Friday 13 May 2016

The tragedy of Calvary. Part 99.

The tragedy of Calvary: or the minute details of Christ's life from Palm Sunday morning till the resurrection and ascension taken prophecy, history, revelations and ancient writings by Meagher, Jas. L. (James Luke), 1848-1920

 Isaiah, Vatican City: Sistine Chapel ceiling
This was the fourth time that the council had met and condemned him to death. Then they all rose from their seats, and vied with each other in reviling and insulting him, calling him a low-born miserable wretch, an impostor, who pretended to be their Messiah, the Son of God, and entitled to sit at the right hand of God. It was the custom in Judea to fasten an iron chain around the neck of a prisoner condemned to death, and they ordered the Temple guards and the archers to put it on him again, and to tie his hands, and get ready to bring him before Pilate, They sent a message to Pilate asking him to be ready to try a prisoner, whom they were about to bring before him early in the morning.

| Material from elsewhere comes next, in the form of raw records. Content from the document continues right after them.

(* ===== verification/AuditLog.v ===== *)
(** * The tamper-evident audit chain ([credentials-core/src/audit.rs])

    Every durable mutation appends one entry whose MAC covers its own fields and the
    MAC of its predecessor. This file holds the vocabulary of the chain, the MAC over
    the length-prefixed fields, the verifier, and [append_audit] (the chain part of
    [append_audit_tx] in [store.rs]); the tables it is appended to are in [Database]. *)

From S2P Require Import Prelude Crypto.

Definition GENESIS_MAC : string := "genesis".
Definition PAYLOAD_KEY_DOMAIN : bytes := str_bytes "cortexkit-credentials/audit-payload-key/v1".

Inductive AuditOp :=
| SecretDepositKeyCreate | SecretPhoneGateSet | SecretHomeSet | SecretPhoneRegister
| SecretStore | SecretGrantCreate | SecretDelete | SecretGrantRevoke | SecretGrantExpire
| SecretFirstRelease | SecretQuarantine | DepositCookieCreate | DepositCookieReplace | Put
| Import | Login | Overwrite | SetIdentity | Invalidate | RotateMasterKey | RefreshCommit
| ReportAuthFailure | Remove | Reactivate | MintHandle | RevokeHandle | FetchAnomaly | Sign
| Seal | GrantCreate | GrantRevoke | SetCategory | SetProviders | SetPlan | EnrollApprove
| EnrollDeny | EnrollRevoke | EnrollRotate | EnrollReissue | CategoryMigrate | Approval
| RemoteIssue | TransferOut | TransferIn | TransferReject | MemberGrantCreate
| MemberGrantRevoke | RemoteAdd | RemoteRemove | FederationGateSet | FederationSelfSet.
#[global] Instance AuditOp_eq_dec : EqDecision AuditOp.
Proof. solve_decision. Defined.

Definition op_as_str (op : AuditOp) : string :=
  match op with
  | SecretDepositKeyCreate => "secret_deposit_key_create"
  | SecretPhoneGateSet => "secret_phone_gate_set"
  | SecretHomeSet => "secret_home_set"
  | SecretPhoneRegister => "secret_phone_register"
  | SecretStore => "secret_store"
  | SecretGrantCreate => "secret_grant_create"
  | SecretDelete => "secret_delete"
  | SecretGrantRevoke => "secret_grant_revoke"
  | SecretGrantExpire => "secret_grant_expire"
  | SecretFirstRelease => "secret_first_release"
  | SecretQuarantine => "secret_quarantine"
  | DepositCookieCreate => "deposit_cookie_create"
  | DepositCookieReplace => "deposit_cookie_replace"
  | Put => "put"
  | Import => "import"
  | Login => "login"
  | Overwrite => "overwrite"
  | SetIdentity => "set_identity"
  | Invalidate => "invalidate"
  | RotateMasterKey => "rotate_master_key"
  | RefreshCommit => "refresh_commit"
  | ReportAuthFailure => "report_auth_failure"
  | Remove => "remove"
  | Reactivate => "reactivate"
  | MintHandle => "mint_handle"
  | RevokeHandle => "revoke_handle"
  | FetchAnomaly => "fetch_anomaly"
  | Sign => "sign"
  | Seal => "seal"
  | GrantCreate => "grant_create"
  | GrantRevoke => "grant_revoke"
  | SetCategory => "set_category"
  | SetProviders => "set_providers"
  | SetPlan => "set_plan"
  | EnrollApprove => "enroll.approve"
  | EnrollDeny => "enroll.deny"
  | EnrollRevoke => "enroll.revoke"
  | EnrollRotate => "enroll.rotate"
  | EnrollReissue => "enroll.reissue"
  | CategoryMigrate => "category.migrate"
  | Approval => "approval"
  | RemoteIssue => "remote_issue"
  | TransferOut => "transfer_out"
  | TransferIn => "transfer_in"
  | TransferReject => "transfer_reject"
  | MemberGrantCreate => "member_grant_create"
  | MemberGrantRevoke => "member_grant_revoke"
  | RemoteAdd => "remote_add"
  | RemoteRemove => "remote_remove"
  | FederationGateSet => "federation_gate_set"
  | FederationSelfSet => "federation_self_set"
  end.

Inductive AuthEventKind :=
| EvSecretUseRefusal | EvSecretForward | EvRefreshFailed | EvStaleNonrefreshableLatch | EvConsumerReportStale | EvConsumerReportLatch | EvScopedReadRefusal
| EvScopedFirstUse | EvReconcileNeedsReauth | EvGithubAppPermissionsChanged | EvStaleRefreshDeferred | EvEnrollment.

Definition event_kind_as_str (k : AuthEventKind) : string :=
  match k with
  | EvSecretUseRefusal => "secret_use_refusal"
  | EvSecretForward => "secret_forward"
  | EvRefreshFailed => "refresh_failed"
  | EvStaleNonrefreshableLatch => "stale_nonrefreshable_latch"
  | EvConsumerReportStale => "consumer_report_stale"
  | EvConsumerReportLatch => "consumer_report_latch"
  | EvScopedReadRefusal => "scoped_read_refusal"
  | EvScopedFirstUse => "scoped_first_use"
  | EvReconcileNeedsReauth => "reconcile_needs_reauth"
  | EvGithubAppPermissionsChanged => "github_app_permissions_changed"
  | EvStaleRefreshDeferred => "stale_refresh_deferred"
  | EvEnrollment => "enrollment"
  end.

Inductive AlarmReason :=
| OverwriteWithoutCas | FetchRateAnomaly | AdminWrite | ReconcileHashMismatch.

Definition alarm_as_str (a : AlarmReason) : string :=
  match a with
  | OverwriteWithoutCas => "overwrite_without_cas"
  | FetchRateAnomaly => "fetch_rate_anomaly"
  | AdminWrite => "admin_write"
  | ReconcileHashMismatch => "reconcile_hash_mismatch"
  end.

(** Who performs a mutation, under what op, and whether it alarms. *)
Record AuditCtx := { ctx_op : AuditOp; ctx_actor : string; ctx_alarm : option AlarmReason }.

Definition ctx_vault (op : AuditOp) : AuditCtx :=
  {| ctx_op := op; ctx_actor := "vault"; ctx_alarm := None |}.
Definition ctx_admin (op : AuditOp) : AuditCtx :=
  {| ctx_op := op; ctx_actor := "offline-cli"; ctx_alarm := Some AdminWrite |}.
Definition ctx_route_admin (op : AuditOp) (actor : string) : AuditCtx :=
  {| ctx_op := op; ctx_actor := actor; ctx_alarm := Some AdminWrite |}.

(** One entry before it is sequenced and chained. *)
Record AuditRecord := {
  rec_op : AuditOp;
  rec_credential_id : option string;
  rec_payload_hash : option string;
  rec_actor : string;
  rec_alarm : option AlarmReason;
}.

(** A chained entry as stored. *)
Record AuditEntry := {
  seq : Z;
  ts_ms : Z;
  op : string;
  credential_id : option string;
  payload_hash : option string;
  actor : string;
  alarm : bool;
  alarm_reason : option string;
  prev_mac : string;
  entry_mac : string;
}.
#[global] Instance AuditEntry_eq_dec : EqDecision AuditEntry.
Proof. solve_decision. Defined.

(** The MAC-covered content of an entry. *)
Record MacFields := {
  mf_seq : Z;
  mf_ts_ms : Z;
  mf_op : string;
  mf_credential_id : option string;
  mf_payload_hash : option string;
  mf_actor : string;
  mf_alarm : bool;
  mf_alarm_reason : option string;
}.

Definition fields_of (e : AuditEntry) : MacFields :=
  {| mf_seq := seq e; mf_ts_ms := ts_ms e; mf_op := op e; mf_credential_id := credential_id e;
     mf_payload_hash := payload_hash e; mf_actor := actor e; mf_alarm := alarm e;
     mf_alarm_reason := alarm_reason e |}.

(** [feed]: a u64 little-endian length, then the bytes. *)
Definition feed (field : bytes) : bytes := length_prefixed 8 field.

(** [feed_opt]: a presence tag before the field. *)
Definition feed_opt (field : option string) : bytes :=
  match field with
  | Some s => x01 :: feed (str_bytes s)
  | None => [x00]
  end.

(** The whole message the entry's HMAC is computed over. *)
Definition mac_input (prev : string) (f : MacFields) : bytes :=
  feed (str_bytes prev) ++ feed (le_bytes 8 (mf_seq f)) ++ feed (le_bytes 8 (mf_ts_ms f)) ++
  feed (str_bytes (mf_op f)) ++ feed_opt (mf_credential_id f) ++ feed_opt (mf_payload_hash f) ++
  feed (str_bytes (mf_actor f)) ++ feed [if mf_alarm f then x01 else x00] ++
  feed_opt (mf_alarm_reason f).

#[global] Arguments feed : simpl never.
#[global] Arguments feed_opt : simpl never.
#[global] Arguments mac_input : simpl never.

Section Chain.
Context `{C : Crypto}.

Definition payload_fingerprint (audit_key pl : bytes) : bytes :=
  hmac_sha256 (hmac_sha256 audit_key PAYLOAD_KEY_DOMAIN) pl.

Definition compute_entry_mac (audit_key : bytes) (prev : string) (f : MacFields) : string :=
  hex (hmac_sha256 audit_key (mac_input prev f)).

(** [verify_chain], from an expected predecessor. *)
Fixpoint verify_from (audit_key : bytes) (expected_prev : string) (entries : list AuditEntry)
  : option Z :=
  match entries with
  | [] => None
  | e :: rest =>
      if negb (bool_decide (prev_mac e = expected_prev)) then Some (seq e) else
      let recomputed := compute_entry_mac audit_key (prev_mac e) (fields_of e) in
      if negb (bool_decide (recomputed = entry_mac e)) then Some (seq e) else
      verify_from audit_key (entry_mac e) rest
  end.

(** The seq of the first broken entry, [None] when the segment verifies. *)
Definition verify_chain (audit_key : bytes) (entries : list AuditEntry) : option Z :=
  verify_from audit_key GENESIS_MAC entries.

(** [SELECT entry_mac FROM audit_log ORDER BY seq DESC LIMIT 1], or the genesis anchor.
    The log is kept in ascending seq order. *)
Definition tip_mac (log : list AuditEntry) : string :=
  match last log with Some e => entry_mac e | None => GENESIS_MAC end.

(** [SELECT COALESCE(MAX(seq), 0) + 1 FROM audit_log]. *)
Definition next_seq (log : list AuditEntry) : Z :=
  match last log with Some e => seq e + 1 | None => 1 end.

(** [append_audit_tx]: the new entry, from the log it is appended to. *)
Definition append_entry (audit_key : bytes) (now : Z) (log : list AuditEntry) (r : AuditRecord)
  : AuditEntry :=
  let prev := tip_mac log in
  let f := {| mf_seq := next_seq log; mf_ts_ms := now; mf_op := op_as_str (rec_op r);
              mf_credential_id := rec_credential_id r; mf_payload_hash := rec_payload_hash r;
              mf_actor := rec_actor r; mf_alarm := bool_decide (is_Some (rec_alarm r));
              mf_alarm_reason := alarm_as_str <$> rec_alarm r |} in
  {| seq := mf_seq f; ts_ms := now; op := mf_op f; credential_id := rec_credential_id r;
     payload_hash := rec_payload_hash r; actor := rec_actor r; alarm := mf_alarm f;
     alarm_reason := mf_alarm_reason f; prev_mac := prev;
     entry_mac := compute_entry_mac audit_key prev f |}.

Definition append_audit (audit_key : bytes) (now : Z) (r : AuditRecord) (log : list AuditEntry)
  : list AuditEntry :=
  log ++ [append_entry audit_key now log r].

(** [audit_tip]: the sequence and MAC of the newest entry. *)
Definition audit_tip (log : list AuditEntry) : option (Z * string) :=
  (fun e => (seq e, entry_mac e)) <$> last log.

(** [read_audit]: the newest [limit] entries, oldest first. *)
Definition read_audit (limit : option nat) (log : list AuditEntry) : list AuditEntry :=
  match limit with
  | Some n => rev (take n (rev log))
  | None => log
  end.

(** ** The chain invariant *)

(** Every link and every MAC checks, the sequence counts from 1. *)
Fixpoint chained_from (k : bytes) (prev : string) (n : Z) (log : list AuditEntry) : Prop :=
  match log with
  | [] => True
  | e :: rest => prev_mac e = prev /\ seq e = n /\
      entry_mac e = compute_entry_mac k prev (fields_of e) /\
      chained_from k (entry_mac e) (n + 1) rest
  end.

Definition chain_ok (k : bytes) (log : list AuditEntry) : Prop := chained_from k GENESIS_MAC 1 log.

Lemma verify_from_none k prev log :
  verify_from k prev log = None <->
  match log with
  | [] => True
  | e :: rest => prev_mac e = prev /\ entry_mac e = compute_entry_mac k prev (fields_of e) /\
      verify_from k (entry_mac e) rest = None
  end.
Proof.
  destruct log as [|e rest]; [done|]. cbn. split.
  - intros H. case_all. bool_hyps. subst. done.
  - intros (-> & H & Hr). rewrite <- H. by rewrite !bool_decide_eq_true_2.
Qed.

Lemma chained_verify k prev n log : chained_from k prev n log -> verify_from k prev log = None.
Proof.
  revert prev n. induction log as [|e rest IH]; intros prev n H; [done|].
  apply verify_from_none. destruct H as (? & _ & ? & ?). eauto.
Qed.

Lemma last_cons_tip (e : AuditEntry) rest (d : string) :
  match last (e :: rest) with Some x => entry_mac x | None => d end =
  match last rest with Some x => entry_mac x | None => entry_mac e end.
Proof. destruct rest; [done|]. rewrite last_cons. by destruct (last _) eqn:E. Qed.

Lemma chained_app k prev n l1 l2 :
  chained_from k prev n (l1 ++ l2) <->
  chained_from k prev n l1 /\
  chained_from k (match last l1 with Some x => entry_mac x | None => prev end)
    (n + Z.of_nat (length l1)) l2.
Proof.
  revert prev n. induction l1 as [|e l1 IH]; intros prev n.
  - cbn. rewrite Z.add_0_r. tauto.
  - rewrite last_cons_tip. cbn [app chained_from length]. rewrite IH.
    replace (n + 1 + Z.of_nat (length l1)) with (n + Z.of_nat (S (length l1))) by lia. tauto.
Qed.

The abject servility of the East, the vulgarity of the mob which delights to see the man in authority fallen, the ferocity that is in man, the lowest instincts of fallen nature now broke loose, and they fell on him again with shouts, insults and strokes. While the members of the court were getting ready to go to Pilate's palace, they consulted among themselves how they could prove that Jesus was an enemy of the government of Rome, and hostile to the emperor. The guard was standing outside the house surrounded by a great crowd of people attracted by curiosity.

Thus were fulfilled the words of Isaias the prophet, written hundreds of years before, when he saw a vision of the awful scene of man's redemption about to be enacted (Isaias liii. 21)

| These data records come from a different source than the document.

(* ===== verification/Database.v ===== *)
(** * The vault's database ([credentials-core/src/store.rs]: schema, transactions)

    The tables of the vault as one record of finite maps, the SQL statements the store
    issues as operations on it (triggers included), and the contract of the SQLite
    wrapper crate [cortexkit-store], which is not part of the repository: the class
    [SqliteStore], with [SqliteStoreLaws] saying that a transaction commits exactly what
    its closure computed or leaves the database as it was. [EncryptedStore] and
    [fenced_write] are the vault's own layer over it.

    A closure that fails after it filled a captured cell ([refused], [typed_error])
    returns the cell's content with the error here ([Raised]; [Captured] for a cell of
    the caller's error type); every other SQL error is its message ([Sql]). *)

From stdpp Require Import gmap.
From S2P Require Import Prelude Text Crypto Record Envelope AuditLog.

(** ** Errors *)

Inductive ProviderIdRule := RuleCharset | RuleLength | RuleDuplicate | RuleCount.

Inductive StoreOpError :=
| NotFound
| AlreadyExists
| CasMismatch
| InvalidCredentialId
| InvalidCategoryName
| InvalidPlanTier
| InvalidProviderId (rule : ProviderIdRule) (value : string)
| InvalidPrincipal
| EnrollmentNameHasGrants (name : string)
| InvalidDepositGrant
| DepositCookieNotPermitted
| AccountIdentityMismatch (credential_id retained_account_id incoming_account_id : string)
| SuppliedIdentityContradictsClaim (credential_id supplied_account_id derived_account_id : string)
| ShortTermBedrockKey (expires_at_ms : option Z)
| Quarantined
| NeedsReauth
| CredentialIdIsRemote
| CredentialIdIsLocal
| InvalidMemberId
| TransferKeyReserved
| TransferKeyProtected
| SecretSetupIncomplete
| SecretNameExists
| SecretHomeElsewhere (home_member : string)
| SecretRemoteSetupIncomplete (remedy_member : option string)
| SecretHomeNotEmpty (agent_secrets grants flow_grants pending_requests : Z)
| DecryptError (e : EnvelopeError)
| CorruptRecord (msg : string)
| Fenced (holder_epoch db_epoch : Z)
| EncodeError (msg : string)
| CorruptVault (msg : string)
| StoreFailure (msg : string).

(** A [rusqlite::Error] inside a transaction. *)
Inductive SqlError :=
| Sql (msg : string)
| Raised (e : StoreOpError)
| Captured (failure : string).

(** [cortexkit_store::StoreError]: the fence refused, the closure failed, the backend did. *)
Inductive StoreError :=
| SFenced (holder_epoch db_epoch : Z)
| SWork (e : SqlError)
| SBackend (msg : string).

(** [haystack.contains(needle)]. *)
Fixpoint str_contains (needle haystack : string) : bool :=
  str_starts_with needle haystack ||
  match haystack with
  | EmptyString => false
  | String _ rest => str_contains needle rest
  end.

(** [impl From<StoreError> for StoreOpError]: the fence keeps its type, the messages of
    the id-uniqueness triggers are named, anything else is a backend failure. *)
Definition op_error_of_message (message : string) : StoreOpError :=
  if str_contains "credential_id_is_remote" message then CredentialIdIsRemote
  else if str_contains "credential_id_is_local" message then CredentialIdIsLocal
  else StoreFailure message.

Definition from_store_error (e : StoreError) : StoreOpError :=
  match e with
  | SFenced holder_epoch db_epoch => Fenced holder_epoch db_epoch
  | SWork (Raised e) => e
  | SWork (Sql message) | SWork (Captured message) | SBackend message => op_error_of_message message
  end.

(** ** Tables *)

(** A row of [credentials]. *)
Record CredRow := {
  cr_record_version : Z;
  cr_key_id : string;
  cr_state : string;
  cr_stale_pending : bool;
  cr_envelope : bytes;
  cr_updated_at_ms : Z;
  cr_created_at_ms : Z;
  cr_created_by : option string;
  cr_incarnation : string;
  cr_last_github_app_permissions : option string;
}.

Record RefreshIntent := {
  ri_credential_id : string;
  ri_record_version : Z;
  ri_old_refresh_hash : string;
  ri_lease_epoch : Z;
  ri_started_at_ms : Z;
}.

Record HandleRow := { h_credential_id : string; h_created_at_ms : Z; h_revoked : bool }.

(** A row of [auth_events]; the table is a list in insertion (seq) order. *)
Record AuthEventRow := {
  ev_ts_ms : Z;
  ev_credential_id : string;
  ev_kind : string;
  ev_provider_status : option Z;
  ev_detail : option string;
  ev_reporter_source : option string;
  ev_record_version : option Z;
  ev_applied : bool;
  ev_principal_kind : option string;
  ev_principal_id : option string;
}.

Record HeldPlan := {
  hp_record_version : Z;
  hp_token_hash : string;
  hp_identity : string;
  hp_plan : DetectedPlan;
}.

Record SecretRow := { sec_key_id : string; sec_envelope : bytes }.

(** A row of [agent_secrets]. *)
Record AgentSecretRow := {
  as_kind : string;
  as_incarnation : string;
  as_state : string;
  as_host : option string;
  as_path_prefix : option string;
  as_location : option string;
  as_origin : option string;
  as_record_version : Z;
  as_key_id : string;
  as_envelope : bytes;
  as_created_at_ms : Z;
}.

(** A row of [secret_phone_keys]. *)
Record PhoneKeysRow := { pk_deposit_pub : bytes; pk_approval_pub : bytes; pk_created_at_ms : Z }.

(** A row of [secret_phone_observations]. *)
Record ObservationRow := { ob_pairing_id : option string; ob_observed_at_ms : Z }.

ISAIAS' PROPHECY. UTTERED 700 YEARS BEFORE CHRIST.

"And he shall grow up as a tender plant before him, and as root out of a thirsty ground. There is no beauty in him, or comeliness, and we have seen him, and there was no sightliness that we should be desirous of him. Despised and the most abject of men, a man of sorrows, acquainted with infirmity, and his look as it were hidden and despised, whereupon we esteemed him not. Surely he hath borne our infirmities, and carried our sorrows, and we have thought him as it were a leper, and as one struck by God and afflicted. But he was wounded for our iniquities, he was bruised for our sins, the chastisement of our peace was on him, and by his bruises we are healed. All we like sheep have gone astray, every one hath turned aside into his own way, and the Lord hath laid on him the iniquities of us all.

"He was offered because it was his own will, and he opened not his mouth, He shall be led as a sheep to the slaughter, and shall be dumb as a lamb before his shearer, and he shall not open his mouth. He was taken away from distress and from judgment, who shall declare his generation ? Because he is cut off out of the land of the living, for the wickedness of my people have I struck him. And he shall give the ungodly for his burial, and the rich for his death; because he hath done no iniquity, neither was there deceit in his mouth. And the Lord was pleased to bruise him in infirmity; if he shall lay down his life for sin, he shall see a long-lived seed, and the will of God shall be prosperous in his hand. Because his soul hath labored, he shall see and be filled; by his knowledge shall this my just servant justify many, and he shall bear their iniquities. Therefore will I distribute to him very many, and he shall divide the spoils of the strong, because he hath delivered his soul unto death, and was reputed with the wicked, and he hath born the sins of many and hath prayed for the transgressors." (Isaias liii.)